Patnotpending · 03/10/2019 11:15

@echt

A more equitable response might have been to lower men's retirement age to 63 and raise women's to that level too. But that would have been expensive.

Women have lost out far worse to austerity over the last 10 years than men:

fullfact.org/economy/austerity-women/

TetherEndReached · 03/10/2019 11:15

Patnotpending Great post.

Trewser · 03/10/2019 11:16

Just reminding everyone that there is no actual compulsory retirement age, as some earlier posters seem to think there is.

MyDcAreMarvel · 03/10/2019 11:20

I am nearly 70, not entitled to any disability benefit, because my DH is working!
That’s nonsense you can claim AA it’s not means tested.

Tippety · 03/10/2019 11:21

Meh I think you'd have been annoyed to if people a few months older than you could get their state pension earlier. There needed to be a cut off, but perhaps people entering the workplace so it worked through. I don't think there will be one in a few decades which is why it's become compulsory to have one at work, so I'm saving saving saving.

echt · 03/10/2019 11:22

PatnotPending I couldn't agree more. I was just making the point that somehow it's never about equalising down in this case.

TalbotAMan · 03/10/2019 11:26

Trewser

Well, if you want women to be able to retire earlier all you have to do is ensure that your pension scheme will give them enough to do so.

Of course, the same option will need to be available for men.

WellButterMyArse · 03/10/2019 11:30

The point is that the men who missed out were not excluded because of their sex jingling. That is not to say there are no forms of discrimination other than sex discrimination, there are and some women suffer from them too. And just general disadvantage.
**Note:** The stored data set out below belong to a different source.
(** The loop of [Clean].  The output buffer (a [lazybuf] in Go) is the
    list [out] of the bytes written so far, its write index [out.w] is
    [length out].  [rest] is [path[r:]].  Every iteration consumes at
    least one byte of [rest]. *)
Fixpoint clean_loop (fuel : nat) (rooted : bool) (rest : string)
    (out : list ascii) (dotdot : nat) : list ascii :=
  match fuel with
  | O => out
  | S fuel' =>
      match rest with
      | EmptyString => out
      | String c r1 =>
          if Ascii.eqb c slash then
            (* empty path element *)
            clean_loop fuel' rooted r1 out dotdot
          else if Ascii.eqb c dot && sep_or_end r1 then
            (* . element *)
            clean_loop fuel' rooted r1 out dotdot
          else if dotdot_elem rest then
            (* .. element: remove to last / *)
            let r2 := match r1 with String _ r2 => r2 | EmptyString => EmptyString end in
            if decide (dotdot < length out)%nat then
              let w := backtrack out dotdot (length out - 1) in
              clean_loop fuel' rooted r2 (take w out) dotdot
            else if negb rooted then
              let out1 := if decide (0 < length out)%nat then out ++ [slash] else out in
              let out2 := out1 ++ [dot; dot] in
              clean_loop fuel' rooted r2 out2 (length out2)
            else clean_loop fuel' rooted r2 out dotdot
          else
            (* real path element: add slash if needed, copy element *)
            let out1 :=
              if rooted && negb (length out =? 1)%nat
                 || negb rooted && negb (length out =? 0)%nat
              then out ++ [slash] else out in
            let '(e, rest') := copy_elem rest in
            clean_loop fuel' rooted rest' (out1 ++ e) dotdot
      end
  end.

(** [path.Clean]. *)
Definition Clean (path : string) : string :=
  match path with
  | EmptyString => "."
  | String c p1 =>
      let rooted := Ascii.eqb c slash in
      let out :=
        if rooted then clean_loop (String.length path) true p1 [slash] 1
        else clean_loop (String.length path) false path [] 0 in
      match out with
      | [] => "."
      | _ => string_of_list_ascii out
      end
  end.

(** [path.Join]: the empty leading elements are skipped, the others
    joined with slashes and the result cleaned; all elements empty gives
    the empty string. *)
Definition Join (elem : list string) : string :=
  let size := foldl (λ n e, n + String.length e)%nat 0%nat elem in
  if (size =? 0)%nat then EmptyString
  else
    let buf :=
      foldl (λ buf e,
               if negb (String.length buf =? 0)%nat || negb (String.eqb e EmptyString)
               then String.append
                      (if negb (String.length buf =? 0)%nat
                       then String.append buf (String slash EmptyString) else buf)
                      e
               else buf)
            EmptyString elem in
    Clean buf.

End GoPath.

(** ** The part of package [sort] the sources call

    [sort.SliceStable] is the standard library's stable sort: insertion
    sort on blocks of 20 elements, then passes of in-place merging
    ([symMerge]) of neighbouring blocks.  It calls the comparator on
    positions of the slice as it is at that moment. *)

Module GoSort.
Section Stable.

Context {A : Type} (less : A → A → bool).

(** [data.Less(i, j)]: the comparator on the elements now at [i] and [j]. *)
Definition Less (data : list A) (i j : nat) : bool :=
  match data !! i, data !! j with
  | Some x, Some y => less x y
  | _, _ => false
  end.

(** [data.Swap(i, j)]. *)
Definition Swap (data : list A) (i j : nat) : list A :=
  match data !! i, data !! j with
  | Some x, Some y => <[j := x]> (<[i := y]> data)
  | _, _ => data
  end.

(** [for j := i; j > a && data.Less(j, j-1); j-- { data.Swap(j, j-1) }]. *)
Fixpoint insert_down (data : list A) (a j : nat) : list A :=
  match j with
  | O => data
  | S j' =>
      if bool_decide (a < j)%nat && Less data j j'
      then insert_down (Swap data j j') a j'
      else data
  end.

(** [insertionSort(data, a, b)]: [for i := a + 1; i < b; i++]. *)
Definition insertionSort (data : list A) (a b : nat) : list A :=
  foldl (λ d i, insert_down d a i) data (seq (a + 1) (b - (a + 1))).

(** [swapRange(data, a, b, n)]. *)
Definition swapRange (data : list A) (a b n : nat) : list A :=
  foldl (λ d i, Swap d (a + i) (b + i)) data (seq 0 n).

(** The loop of [rotate]; [rotate] is only called with [a < m < b], which
    keeps [i] and [j] positive. *)
Equations? rotate_loop (data : list A) (m i j : nat) : list A by wf (i + j) lt :=
  rotate_loop data m 0 j := data;
  rotate_loop data m i 0 := data;
  rotate_loop data m i j with decide (i = j) := {
    | left _ => swapRange data (m - i) m i
    | right _ with decide (j < i) := {
        | left _ => rotate_loop (swapRange data (m - i) m j) m (i - j) j
        | right _ => rotate_loop (swapRange data (m - i) (m + j - i) i) m i (j - i) } }.
Proof. all: lia. Qed.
But the pension rise was and is specifically justified as being on the basis of equality between the sexes. The same pension age, but some women having been excluded from certain benefits because they're women while no men were due to their sex, isnt equality. The women with no occupational pensions because of sex discrimination are not in the same position as the men who have no occupational pensions for reasons other than sex discrimination.